> **Exercise brief**
Quote exactly the lines spanning from the top of the data below to the line that contains "intros [Hx Hn]%NoDup_cons.", including both.

> **Records shown**

###

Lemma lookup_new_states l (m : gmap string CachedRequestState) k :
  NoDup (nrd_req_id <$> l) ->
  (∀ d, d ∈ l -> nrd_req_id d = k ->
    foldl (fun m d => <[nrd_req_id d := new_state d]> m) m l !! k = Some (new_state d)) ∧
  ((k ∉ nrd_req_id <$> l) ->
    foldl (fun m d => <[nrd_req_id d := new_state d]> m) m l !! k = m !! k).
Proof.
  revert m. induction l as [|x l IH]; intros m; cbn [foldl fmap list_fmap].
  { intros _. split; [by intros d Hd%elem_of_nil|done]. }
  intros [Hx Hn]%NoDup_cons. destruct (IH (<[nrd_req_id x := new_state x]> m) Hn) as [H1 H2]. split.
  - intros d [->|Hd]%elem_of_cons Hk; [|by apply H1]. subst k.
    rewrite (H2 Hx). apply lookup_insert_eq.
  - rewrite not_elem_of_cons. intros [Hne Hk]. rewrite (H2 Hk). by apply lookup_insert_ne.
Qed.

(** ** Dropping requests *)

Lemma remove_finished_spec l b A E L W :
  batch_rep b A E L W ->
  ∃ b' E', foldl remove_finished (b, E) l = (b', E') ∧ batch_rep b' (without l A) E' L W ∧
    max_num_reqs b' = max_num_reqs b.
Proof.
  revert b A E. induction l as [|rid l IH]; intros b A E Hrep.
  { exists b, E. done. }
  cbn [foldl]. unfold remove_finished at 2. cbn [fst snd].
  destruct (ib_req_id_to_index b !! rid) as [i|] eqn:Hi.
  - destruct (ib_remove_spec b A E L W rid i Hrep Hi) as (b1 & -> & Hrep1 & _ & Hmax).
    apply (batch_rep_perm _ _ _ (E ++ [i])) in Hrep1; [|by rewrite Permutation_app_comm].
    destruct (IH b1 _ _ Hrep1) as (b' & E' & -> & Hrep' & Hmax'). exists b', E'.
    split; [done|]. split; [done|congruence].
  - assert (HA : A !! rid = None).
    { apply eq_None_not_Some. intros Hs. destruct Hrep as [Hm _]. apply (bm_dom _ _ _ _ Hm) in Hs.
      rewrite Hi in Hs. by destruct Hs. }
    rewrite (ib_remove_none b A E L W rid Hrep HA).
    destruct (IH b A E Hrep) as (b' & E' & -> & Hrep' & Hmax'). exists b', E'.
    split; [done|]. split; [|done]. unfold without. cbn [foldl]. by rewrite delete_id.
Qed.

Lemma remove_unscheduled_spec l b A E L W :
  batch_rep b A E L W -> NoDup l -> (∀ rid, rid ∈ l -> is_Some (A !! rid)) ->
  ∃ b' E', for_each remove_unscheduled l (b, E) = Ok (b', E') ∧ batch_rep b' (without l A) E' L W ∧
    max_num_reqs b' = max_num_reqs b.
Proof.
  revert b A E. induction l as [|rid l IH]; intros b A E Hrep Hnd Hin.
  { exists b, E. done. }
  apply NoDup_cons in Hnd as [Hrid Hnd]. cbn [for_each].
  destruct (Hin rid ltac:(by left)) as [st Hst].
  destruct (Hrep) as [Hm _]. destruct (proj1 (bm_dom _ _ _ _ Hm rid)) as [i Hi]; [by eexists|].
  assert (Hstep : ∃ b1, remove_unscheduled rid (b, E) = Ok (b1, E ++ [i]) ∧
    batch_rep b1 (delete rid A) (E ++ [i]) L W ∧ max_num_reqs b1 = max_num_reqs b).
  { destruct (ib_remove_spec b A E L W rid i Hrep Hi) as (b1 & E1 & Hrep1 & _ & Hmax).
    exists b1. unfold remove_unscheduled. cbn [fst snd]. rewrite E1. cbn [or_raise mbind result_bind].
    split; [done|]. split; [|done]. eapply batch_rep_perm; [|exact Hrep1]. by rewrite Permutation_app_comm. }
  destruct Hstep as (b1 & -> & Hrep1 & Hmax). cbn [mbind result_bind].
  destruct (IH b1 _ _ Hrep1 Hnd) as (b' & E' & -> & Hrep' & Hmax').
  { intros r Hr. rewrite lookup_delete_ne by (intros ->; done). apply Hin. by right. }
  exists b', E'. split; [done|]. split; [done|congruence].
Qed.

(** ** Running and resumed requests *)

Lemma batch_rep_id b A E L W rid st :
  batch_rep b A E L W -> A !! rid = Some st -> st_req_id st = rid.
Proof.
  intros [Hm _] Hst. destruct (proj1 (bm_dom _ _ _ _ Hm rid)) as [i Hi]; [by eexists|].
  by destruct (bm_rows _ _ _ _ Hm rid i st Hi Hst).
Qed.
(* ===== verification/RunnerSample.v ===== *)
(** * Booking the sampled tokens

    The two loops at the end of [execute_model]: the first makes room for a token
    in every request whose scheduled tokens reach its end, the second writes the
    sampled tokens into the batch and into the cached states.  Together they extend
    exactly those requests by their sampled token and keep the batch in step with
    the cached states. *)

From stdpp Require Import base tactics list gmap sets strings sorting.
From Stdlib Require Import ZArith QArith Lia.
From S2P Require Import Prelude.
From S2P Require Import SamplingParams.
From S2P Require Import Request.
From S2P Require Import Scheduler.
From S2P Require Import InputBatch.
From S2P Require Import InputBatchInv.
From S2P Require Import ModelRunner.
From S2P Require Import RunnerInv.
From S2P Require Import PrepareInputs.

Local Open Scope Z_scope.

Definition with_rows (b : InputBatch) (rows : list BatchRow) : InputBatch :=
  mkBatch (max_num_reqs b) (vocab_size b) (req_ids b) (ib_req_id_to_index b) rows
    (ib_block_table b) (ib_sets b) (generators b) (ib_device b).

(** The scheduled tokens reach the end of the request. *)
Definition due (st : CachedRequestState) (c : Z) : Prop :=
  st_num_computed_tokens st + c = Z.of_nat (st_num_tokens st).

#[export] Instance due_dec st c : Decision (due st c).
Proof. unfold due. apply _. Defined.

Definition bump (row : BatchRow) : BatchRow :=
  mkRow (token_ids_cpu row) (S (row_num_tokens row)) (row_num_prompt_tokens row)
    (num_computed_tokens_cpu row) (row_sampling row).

###

> **Result below**
Lemma lookup_new_states l (m : gmap string CachedRequestState) k :
  NoDup (nrd_req_id <$> l) ->
  (∀ d, d ∈ l -> nrd_req_id d = k ->
    foldl (fun m d => <[nrd_req_id d := new_state d]> m) m l !! k = Some (new_state d)) ∧
  ((k ∉ nrd_req_id <$> l) ->
    foldl (fun m d => <[nrd_req_id d := new_state d]> m) m l !! k = m !! k).
Proof.
  revert m. induction l as [|x l IH]; intros m; cbn [foldl fmap list_fmap].
  { intros _. split; [by intros d Hd%elem_of_nil|done]. }
  intros [Hx Hn]%NoDup_cons. destruct (IH (<[nrd_req_id x := new_state x]> m) Hn) as [H1 H2]. split.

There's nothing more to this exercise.